Артем ведет машину уверенно, легко, его большие сильные руки лежат на баранке, как на самолетном штурвале, во всяком случае, очень похоже.
— Рита, — не поворачиваясь ко мне, говорит Артем, — можете вы мне помочь в одном небольшом, но серьезном деле?
— Смотря в каком, — уклончиво говорю я.
— У меня тяжело болен отец. У него третий инфаркт. Откровенно говоря, я не очень верю в то, что он выкарабкается. Дальше немного труднее вам объяснить, длинна предыстория, но, в общем, он последние годы часто меня спрашивал, когда, мол, у тебя будет настоящая подруга? Жена, что ли... Я со своей уже шесть лет не жил. Старику, понятно, только хорошего для меня хочется. Так вот, если бы мы сейчас заехали ко мне, ему было бы наверняка приятно познакомиться с вами. Честное слово. Пусть старик поверит, что у Темки-бродяги есть хорошая девушка. Одним словом, Рита, от вас в этой, возможно, не очень веселой истории требуется только одно, ну, если хотите, по-человечески обмануть человека.
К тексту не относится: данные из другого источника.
(** One iteration of the loop: the pair is kept, or replaced by the head
    sphere with the smaller of its two values that lie inside the interval. *)
Lemma FindClosest_loop_head startPoint direction tMin tMax sphere rest cs ct t1 t2 :
  Sphere_ComputeIntersection sphere startPoint direction = Ret (t1, t2) ->
  is_nan ct = false ->
  exists cs1 ct1,
    FindClosest_loop startPoint direction (sphere :: rest) tMin tMax cs ct
    = FindClosest_loop startPoint direction rest tMin tMax cs1 ct1
    /\ ((cs1 = cs /\ ct1 = ct
         /\ closer tMin tMax ct t1 = false /\ closer tMin tMax ct t2 = false)
        \/ (cs1 = sphere /\ (ct1 = t1 \/ ct1 = t2)
            /\ in_interval tMin tMax ct1 = true /\ flt ct1 ct = true
            /\ (in_interval tMin tMax t1 = true -> fle ct1 t1 = true)
            /\ (in_interval tMin tMax t2 = true -> fle ct1 t2 = true))).
Proof.
  intros HI Hn. cbn [FindClosest_loop]. rewrite HI. cbn [bind].
  destruct (closer tMin tMax ct t1) eqn:C1.
  - apply closer_true in C1 as [I1 L1].
    pose proof (in_interval_not_nan _ _ _ I1) as N1.
    destruct (closer tMin tMax t1 t2) eqn:C2.
    + apply closer_true in C2 as [I2 L2].
      exists sphere, t2. split; [reflexivity|]. right.
      repeat split; auto.
      * eapply flt_trans; eauto.
      * intros _. now apply flt_fle.
      * intros _. apply fle_refl. eapply in_interval_not_nan, I2.
    + exists sphere, t1. split; [reflexivity|]. right.
      repeat split; auto.
      * intros _. now apply fle_refl.
      * intros I2. eapply not_closer_fle; eauto.
  - destruct (closer tMin tMax ct t2) eqn:C2.
    + apply closer_true in C2 as [I2 L2].
      exists sphere, t2. split; [reflexivity|]. right.
      repeat split; auto.
      * intros I1. apply flt_fle. eapply flt_fle_trans; [exact L2|].
        eapply not_closer_fle; eauto.
      * intros _. apply fle_refl. eapply in_interval_not_nan, I2.
    + exists cs, ct. split; [reflexivity|]. left. auto.
Qed.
Можете вы это сделать, Рита?
Мы въехали в незнакомую мне улицу, и она чем-то напомнила нашу «Слободу»: такие же деревянные со ставнями дома, обилие тополей, синеватые снежные наметы у щелястых заборов. В конце улицы неожиданно возник современный двухэтажный каменный коттедж, и Артем мягко притормозил.
— Ну так как, Рита? Вот в этом доме я живу. На втором этаже, где балкон.
Артем закурил. Я взглянула на него и только сейчас заметила: на виске у Артема сединки. Я сказала:
— По-человечески обмануть человека, говорите?.. И он, думаете, отец ваш, поверит?
Артем усмехнулся:
— Возможно, что и нет. Но вы, Рита... такая...
— Хорошо, идемте, Артем.
Двор встретил нас ребячьим визгом. Дверь в подъезд — натужным пением пружин. Сумрачная лестница с выщербленными ступенями вела наверх. Артем оглянулся и тихо сказал:
— Первой нас увидит мачеха. Она немного с причудами, не обращайте внимания.
На стук Артема тяжелая, обшитая желтым дерматином дверь открылась не сразу. Сначала женский голос спросил:
— Кто?
Артем коротко бросил:
— Мы.
Брякнула цепочка, и на пороге я увидела женщину маленького роста. Полная, в шелковом цветастом халате, она смотрела на меня удивленно, предельно сощуренными глазами. Сразу запомнилось ее лицо — припухлое, с узкими, тесно сдвинутыми губами, курносым носом.
— Проходи, проходи, Рита.
Женщина отступила. Не больше чем на шаг, разглядывая меня все тем же предельно сощуренным взглядом.
— Знакомься. Это Рита.
— Елизавета Григорьевна. — Женщина, не протянув руки, круто повернулась и исчезла за тяжелой портьерой.